WHAT TO DO: In the entries that follow, find each line with the word "symbol" and copy it.

WORKING DATA:
(** An anchor followed by no other anchor is the one kept. *)
Lemma findAnchor_after (pre post : list Node) (a : Node) :
  is_A a = true -> nearestAnchor post = None ->
  findAnchor (pre ++ a :: post) = Some a.
Proof.
  intros Ha Hpost. unfold findAnchor.
  rewrite fold_left_app. cbn [fold_left]. rewrite Ha.
  now apply fold_anchor_none.
Qed.

(** C4 (amended). For every composed path, the click interceptor keeps
    the last anchor of the path, the one farthest from the event target:
    a click that is not yet prevented is handled as a click on that anchor
    alone, whatever precedes it in the path. The anchor kept is the
    nearest enclosing anchor when the path has at most one anchor. If the
    path contains no anchor, the event is left untouched. *)
Theorem C4_last_anchor_selected (path : list Node) :
  findAnchor path = nearestAnchor (rev path)
  /\ (forall pre a post URL_parse w,
         path = (pre ++ a :: post)%list ->
         is_A a = true -> nearestAnchor post = None ->
         findAnchor path = Some a
         /\ onGlobalClick URL_parse
              {| defaultPrevented := false; composedPath := path |} w
            = onGlobalClick URL_parse
                {| defaultPrevented := false; composedPath := [a] |} w)
  /\ ((List.length (filter is_A path) <= 1)%nat ->
      findAnchor path = nearestAnchor path)
  /\ (nearestAnchor path = None ->
      forall URL_parse prevented w,
        onGlobalClick URL_parse
          {| defaultPrevented := prevented; composedPath := path |} w
        = (Normal tt, w)).
Proof.
  split; [apply findAnchor_last|]. split; [|split].
  - intros pre a post URL_parse w -> Ha Hpost.
    assert (E : findAnchor (pre ++ a :: post) = Some a)
      by now apply findAnchor_after.
    split; [exact E|].
    assert (E1 : findAnchor [a] = Some a)
      by now apply (findAnchor_after [] []).
    unfold onGlobalClick. cbn [defaultPrevented composedPath].
    now rewrite E, E1.
  - intros H. rewrite findAnchor_last. unfold nearestAnchor.
    now apply find_rev_single.
  - intros H URL_parse prevented w. unfold onGlobalClick.
    cbn [defaultPrevented composedPath].
    destruct prevented; [reflexivity|].
    rewrite findAnchor_last. unfold nearestAnchor in *.
    rewrite find_rev_single; [now rewrite H|].
    rewrite (find_none_filter _ _ H). cbn. lia.
Qed.
Lemma multi_page_confidence_is_the_default_witness :
  let out := extract_structured_data_with_ollama RefCodec.json_loads
               RefCodec.json_dumps Servers.reads_page RefCodec.set_iteration
               Servers.prompt (Pdf Servers.five_pages) Samples.invoice_schema
               None in
  result_entry "confidence_score" out = Some (JNum 50)
  /\ result_error out = None.
Proof.
  intros out.
  eassert (Hmerge : merge_page_results RefCodec.set_iteration
                      (collect_pages RefCodec.json_loads Servers.reads_page
                         (Servers.prompt Samples.invoice_schema None)
                         (List.length Servers.five_pages) 0
                         Servers.five_pages) Samples.invoice_schema = Ok _).
  { vm_compute. reflexivity. }
  destruct (multi_page_confidence_is_the_default RefCodec.json_loads
              RefCodec.json_dumps Servers.reads_page RefCodec.set_iteration
              Servers.prompt Servers.five_pages Samples.invoice_schema None
              _ ltac:(discriminate) ltac:(discriminate) Hmerge)
    as (Hscore & Herr & _).
  - vm_compute. reflexivity.
  - intros k v [<-|[<-|[]]] Hv; vm_compute in Hv; inversion Hv; reflexivity.
  - split; assumption.
Defined.

(** * The model server *)

Ltac bind_named H x :=
  let Hx := fresh "H" x in
  apply bind_Ok in H as (x & Hx & H).

Lemma judge_listed_false (model_name : string) (m : json) :
  judge_listed model_name m = Ok false ->
  has_vision_keyword model_name = false.
Proof.
  unfold judge_listed. intros H. do 4 bind_inv H.
  bind_named H clip. destruct clip; [discriminate|].
  bind_named H known. destruct known; [discriminate|].
  destruct (has_vision_keyword model_name); [discriminate|reflexivity].
Qed.

Lemma scan_models_false (model_name : string) (models : list json) :
  scan_models model_name models = Ok false ->
  exists m name,
    In m models
    /\ py_get m "name" JNull = Ok name
    /\ py_eq name (JStr model_name) = true
    /\ judge_listed model_name m = Ok false.
Proof.
  induction models as [|m rest IH]; simpl; [discriminate|].
  intros H. bind_inv H.
  destruct (py_eq a (JStr model_name)) eqn:Hname.
  - exists m, a. auto.
  - destruct (IH H) as (m' & name & Hin & Hrest). exists m', name. auto.
Qed.
(** ** More on zip_paths and cleanup_old *)

(** X11: zip_paths works path by path: the archive of a list of paths is
    the archive of a first part followed by the archive of the rest, and
    the first failure is the failure of the whole. *)
Theorem zip_paths_app (f : Fs.fs) (ps qs : list path) :
  zip_paths f (ps ++ qs)
  = match zip_paths f ps with
    | Ok a => match zip_paths f qs with
              | Ok b => Ok (a ++ b)
              | Raise e => Raise e
              end
    | Raise e => Raise e
    end.
Proof.
  induction ps as [|p ps IH].
  - simpl. by destruct (zip_paths f qs).
  - cbn [app zip_paths]. rewrite IH.
    destruct (if Fs.is_dir f p then _ else _) as [a|e]; [|done]. cbn.
    destruct (zip_paths f ps) as [b|e]; [|done]. cbn.
    destruct (zip_paths f qs) as [c|e]; [|done]. cbn. by rewrite app_assoc.
Qed.

(** X12: zip_paths fails when one of the paths does not exist: no archive is
    returned, whatever the other paths are. *)
Theorem zip_paths_missing (f : Fs.fs) (ps : list path) (p : path) :
  p ∈ ps → Fs.lookup f p = None → ∃ e, zip_paths f ps = Raise e.
Proof.
  intros Hin Hp. induction ps as [|q ps IH]; [by apply elem_of_nil in Hin|].
  cbn [zip_paths]. apply elem_of_cons in Hin as [<-|Hin].
  - unfold Fs.is_dir. rewrite Hp. cbn. eauto.
  - destruct (IH Hin) as [e He]. rewrite He.
    destruct (if Fs.is_dir f q then _ else _) as [a|e']; cbn; eauto.
Qed.

Lemma zip_paths_missing_witness :
  ∃ e, zip_paths sample_fs [Path (lit "storage/1/o.bin"); Path (lit "storage/3")]
       = Raise e.
Proof.
  apply (zip_paths_missing sample_fs _ (Path (lit "storage/3"))).
  - apply elem_of_cons. right. apply elem_of_cons. by left.
  - reflexivity.
Defined.

(** X13: given files only, zip_paths names each member by the bare name of
    its file and keeps the order of the paths; files of the same name in
    different directories therefore give members of the same name. *)
Theorem zip_paths_files (f : Fs.fs) (ps : list path) :
  Forall (λ p, is_Some (file_data f p)) ps →
  zip_paths f ps
  = Ok ((λ p, (path_name p, default [] (file_data f p))) <$> ps).
Proof.
  induction 1 as [|p ps [d Hd] _ IH]; [done|].
  rewrite fmap_cons, Hd. cbn [zip_paths]. rewrite IH.
  unfold file_data in Hd. unfold Fs.is_dir.
  destruct (Fs.lookup f p) as [[mt data|]|] eqn:E; try done.
  by injection Hd as ->.
Qed.

Lemma zip_paths_files_witness :
  zip_paths sample_fs [Path (lit "storage/1/work/a.txt"); Path (lit "storage/1/o.bin");
                       Path (lit "storage/1/work/a.txt")]
  = Ok [(lit "a.txt", [1; 2]%N); (lit "o.bin", [7%N]); (lit "a.txt", [1; 2]%N)].
Proof.
  apply (zip_paths_files sample_fs).
  repeat (apply Forall_cons_2; [vm_compute; eauto|]). apply Forall_nil_2.
Defined.
Lemma step_keeps (P : platform) (delivers : collector -> frame -> Prop) (c c' : collector) :
  step P delivers c c' ->
  completed_batches c <= completed_batches c' /\
  incl (subscribed_tickers c) (subscribed_tickers c') /\
  incl (PyDict.keys (current_data c)) (PyDict.keys (current_data c')) /\
  incl (PyDict.keys (user_requests c)) (PyDict.keys (user_requests c')).
Proof.
  intros [reply c0 | ws c0 Hws | ws message c0 Hws Hd | ws c0 Hws | ws c0 Hws
         | symbol user_id username source now c0].
  - destruct (start_collection_state reply c0) as (H1 & H2 & H3 & H4).
    rewrite H1, H2, H3, H4.
    refine (conj _ (conj _ (conj _ _))); [lia | | |]; apply incl_refl.
  - refine (conj _ (conj _ (conj _ _))); simpl; [lia | | apply incl_refl | apply incl_refl].
    intros s. apply pyset_update_keeps.
  - destruct (on_message_frame
                (fun d => incl (PyDict.keys (current_data c0)) (PyDict.keys d)) message c0)
      as (d & Hrun & Hd').
    + intros d0 fields symbol k _ Hinc _ _ _ k' Hk'. apply dict_keys_set_keeps. now apply Hinc.
    + apply incl_refl.
    + unfold state_after. rewrite Hrun.
      refine (conj _ (conj _ (conj _ _))); simpl; [lia | apply incl_refl | exact Hd' |
                                                    apply incl_refl].
  - change (state_after on_error c0) with c0.
    refine (conj _ (conj _ (conj _ _))); [lia | | |]; apply incl_refl.
  - refine (conj _ (conj _ (conj _ _))); simpl; [lia | | |]; apply incl_refl.
  - destruct (get_ticker_data_requests P symbol user_id username source now c0)
      as [Hsame | (uid & record & Hlog)].
    + rewrite Hsame. refine (conj _ (conj _ (conj _ _))); [lia | | |]; apply incl_refl.
    + rewrite Hlog.
      refine (conj _ (conj _ (conj _ _))); simpl; [lia | apply incl_refl | apply incl_refl |].
      intros k. apply dict_keys_set_keeps.
Qed.

(** X11: nothing a run does makes the collector forget: over any number of
    steps (a start, callbacks of connections, the close of one among
    them, queries) the counter of completed batches never goes down, a
    subscribed symbol stays subscribed, a symbol with a snapshot in the
    store keeps one, and a requester once logged stays in the log. *)
Theorem nothing_is_forgotten (P : platform) (delivers : collector -> frame -> Prop)
        (c c' : collector) :
  steps P delivers c c' ->
  completed_batches c <= completed_batches c' /\
  incl (subscribed_tickers c) (subscribed_tickers c') /\
  incl (PyDict.keys (current_data c)) (PyDict.keys (current_data c')) /\
  incl (PyDict.keys (user_requests c)) (PyDict.keys (user_requests c')).
Proof.
  induction 1 as [c | c c' c'' Hsteps IH Hstep].
  - refine (conj _ (conj _ (conj _ _))); [lia | | |]; apply incl_refl.
  - destruct IH as (H1 & H2 & H3 & H4).
    destruct (step_keeps P delivers c' c'' Hstep) as (H1' & H2' & H3' & H4').
    refine (conj _ (conj _ (conj _ _))); [lia | | |]; eapply incl_tran; eassumption.
Qed.

Lemma nothing_is_forgotten_witness :
  steps Sample.platform0 any_frame Sample.streaming
        (state_after (on_close Sample.ws1) Sample.streaming) /\
  incl (PyDict.keys (current_data Sample.streaming))
       (PyDict.keys (current_data (state_after (on_close Sample.ws1) Sample.streaming))).
Proof.
  assert (H : steps Sample.platform0 any_frame Sample.streaming
                    (state_after (on_close Sample.ws1) Sample.streaming)).
  { eapply steps_next; [apply steps_none |].
    apply (step_close Sample.platform0 any_frame Sample.ws1). now left. }
  split; [exact H |].
  exact (proj1 (proj2 (proj2 (nothing_is_forgotten Sample.platform0 any_frame _ _ H)))).
Defined.
(** * ep-engine: TaskQueue, BgFetcher, HashTable, ArenaManager and engine
      front-end

    A shallow embedding of the parts of ep-engine that the specification
    speaks about, and the properties of the specification settled on it.

    - [TaskQueue]  : src/taskqueue.cc
    - [Engine]     : ep_engine.h (itemDelete, get, isDegradedMode,
                     enableTraffic, the lookups map)
    - [HashTable]  : hashtable.h (counters, bucket locks, hash chains,
                     depth statistics)
    - [BgFetcher]  : src/bgfetcher.cc
    - [ArenaManager] : arenamanager.cc

    Concurrency is made explicit: where the C++ releases a mutex or runs a
    compare-and-swap loop, what the other threads do in between is an
    argument of the model (an oracle or a schedule), and the theorems
    quantify over it. *)

From Stdlib Require Import ZArith Lia.
From stdpp Require Import base list gmap sorting.

(** std::logic_error, the one exception the code at hand throws. *)
Inductive exn := logic_error.

(** ** src/taskqueue.cc *)

Module TaskQueue.

(** task_state_t, TaskId, task_type_t and executor_state_t are declared in
    headers that are not part of the sources at hand; only the constants
    the code of taskqueue.cc names are needed. *)
Inductive task_state_t := TASK_RUNNING | TASK_SNOOZED | TASK_DEAD.

Inductive TaskId := ItemPager | OtherTaskId (n : nat).

Inductive task_type_t :=
  WRITER_TASK_IDX | READER_TASK_IDX | AUXIO_TASK_IDX | NONIO_TASK_IDX.

Inductive executor_state_t :=
  EXECUTOR_RUNNING | EXECUTOR_SLEEPING | EXECUTOR_SHUTDOWN | EXECUTOR_DEAD.

#[global] Instance task_state_eq_dec : EqDecision task_state_t.
Proof. solve_decision. Defined.

#[global] Instance TaskId_eq_dec : EqDecision TaskId.
Proof. solve_decision. Defined.

#[global] Instance task_type_eq_dec : EqDecision task_type_t.
Proof. solve_decision. Defined.

#[global] Instance executor_state_eq_dec : EqDecision executor_state_t.
Proof. solve_decision. Defined.

(** ProcessClock::time_point, in clock ticks. *)
Definition time_point := Z.

Definition time_point_max : time_point := (2 ^ 63 - 1)%Z.

(** The fields of a GlobalTask that the queue reads and writes.
    [priority] is the rank returned by getQueuePriority(): rank 0 is the
    highest priority. *)
Record GlobalTask := mkTask {
  typeId : TaskId;
  priority : nat;
  waketime : time_point;
  state : task_state_t;
}.

(** An ExTask is a shared reference to a GlobalTask.  Every GlobalTask has
    its own uid, so the reference is identified with getId(). *)
Definition ExTask := N.

Definition getId (t : ExTask) : N := t.

(** The task objects the references point to.  The queues hold references,
    so a write through one reference is seen through all the others. *)
Definition Heap := ExTask -> GlobalTask.

Definition heap_set (h : Heap) (t : ExTask) (v : GlobalTask) : Heap :=
  fun u => if decide (u = t) then v else h u.

Definition isdead (h : Heap) (t : ExTask) : bool :=
  bool_decide (state (h t) = TASK_DEAD).

(** GlobalTask::setState(tostate, fromstate): a compare-and-swap of the
    state word; true iff the state was [from]. *)
Definition setState (h : Heap) (t : ExTask) (to from : task_state_t)
  : bool * Heap :=
  if decide (state (h t) = from)
  then (true, heap_set h t (mkTask (typeId (h t)) (priority (h t))
                                   (waketime (h t)) to))
  else (false, h).

(** Modelled from the spec: FutureQueue::updateWaketime (futurequeue.h,
    missing) sets the waketime of the task, which every queue that holds
    the task sees: the spec says that wake updates waketime := now. *)
Definition updateWaketime (h : Heap) (t : ExTask) (tp : time_point) : Heap :=
  heap_set h t (mkTask (typeId (h t)) (priority (h t)) tp (state (h t))).

(** *** The priority queues *)

(** Modelled from the spec: the two priority queues and their comparators
    (std::priority_queue with CompareByPriority for the readyQueue,
    FutureQueue with CompareByDueDate for the futureQueue) are declared in
    taskqueue.h, futurequeue.h and globaltask.h, which are missing.  The
    spec says the readyQueue is priority-ordered and that among equal
    priority the order is FIFO, and that the futureQueue is ordered by
    waketime.  A queue is the list of its entries in order of arrival;
    [pq_top] is the entry no other entry comes strictly before, the oldest
    such entry on ties. *)
Fixpoint pq_top (before : ExTask -> ExTask -> bool) (q : list ExTask)
  : option ExTask :=
  match q with
  | [] => None
  | x :: q' =>
      match pq_top before q' with
      | Some y => if before y x then Some y else Some x
      | None => Some x
      end
  end.
(** [~InternalPowerModel] then the release of the model: deleting a live
    power model whose table pointer is null or a live table releases the
    table (if any) and then the model itself, in that order, each once,
    and leaves every other object as it was. *)
Theorem delete_power_model_releases_table_then_model (H : Heap) (ml : loc)
  (m : InternalPowerModel)
  (Hm : hp H !! ml = Some (OPowerModel m))
  (Ht : forall t, model_ m = Some t -> exists tb, hp H !! t = Some (OTable tb)) :
  exists H', delete_power_model (Some ml) H = Some H' /\
    freed H' = freed H ++ option_list (model_ m) ++ [ml] /\
    hp H' !! ml = None /\
    (forall t, model_ m = Some t -> hp H' !! t = None) /\
    (forall l, l ∉ option_list (model_ m) ++ [ml] -> hp H' !! l = hp H !! l).
Proof.
  destruct (delete_power_model_frees H (Some ml)) as (H' & D & Fr & _ & Gone & Keep).
  { intros ? [= <-]. by exists m. }
  exists H'. cbn [model_frees] in Fr, Gone, Keep. rewrite Hm in Fr, Gone, Keep.
  split; [done|]. split; [done|]. split; [|split].
  - apply Gone. apply elem_of_app. right. by apply list_elem_of_singleton.
  - intros t Et. apply Gone. apply elem_of_app. left. rewrite Et. by left.
  - exact Keep.
Qed.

REPLY:
         | symbol user_id username source now c0].
    + intros d0 fields symbol k _ Hinc _ _ _ k' Hk'. apply dict_keys_set_keeps. now apply Hinc.
  - destruct (get_ticker_data_requests P symbol user_id username source now c0)
    subscribed symbol stays subscribed, a symbol with a snapshot in the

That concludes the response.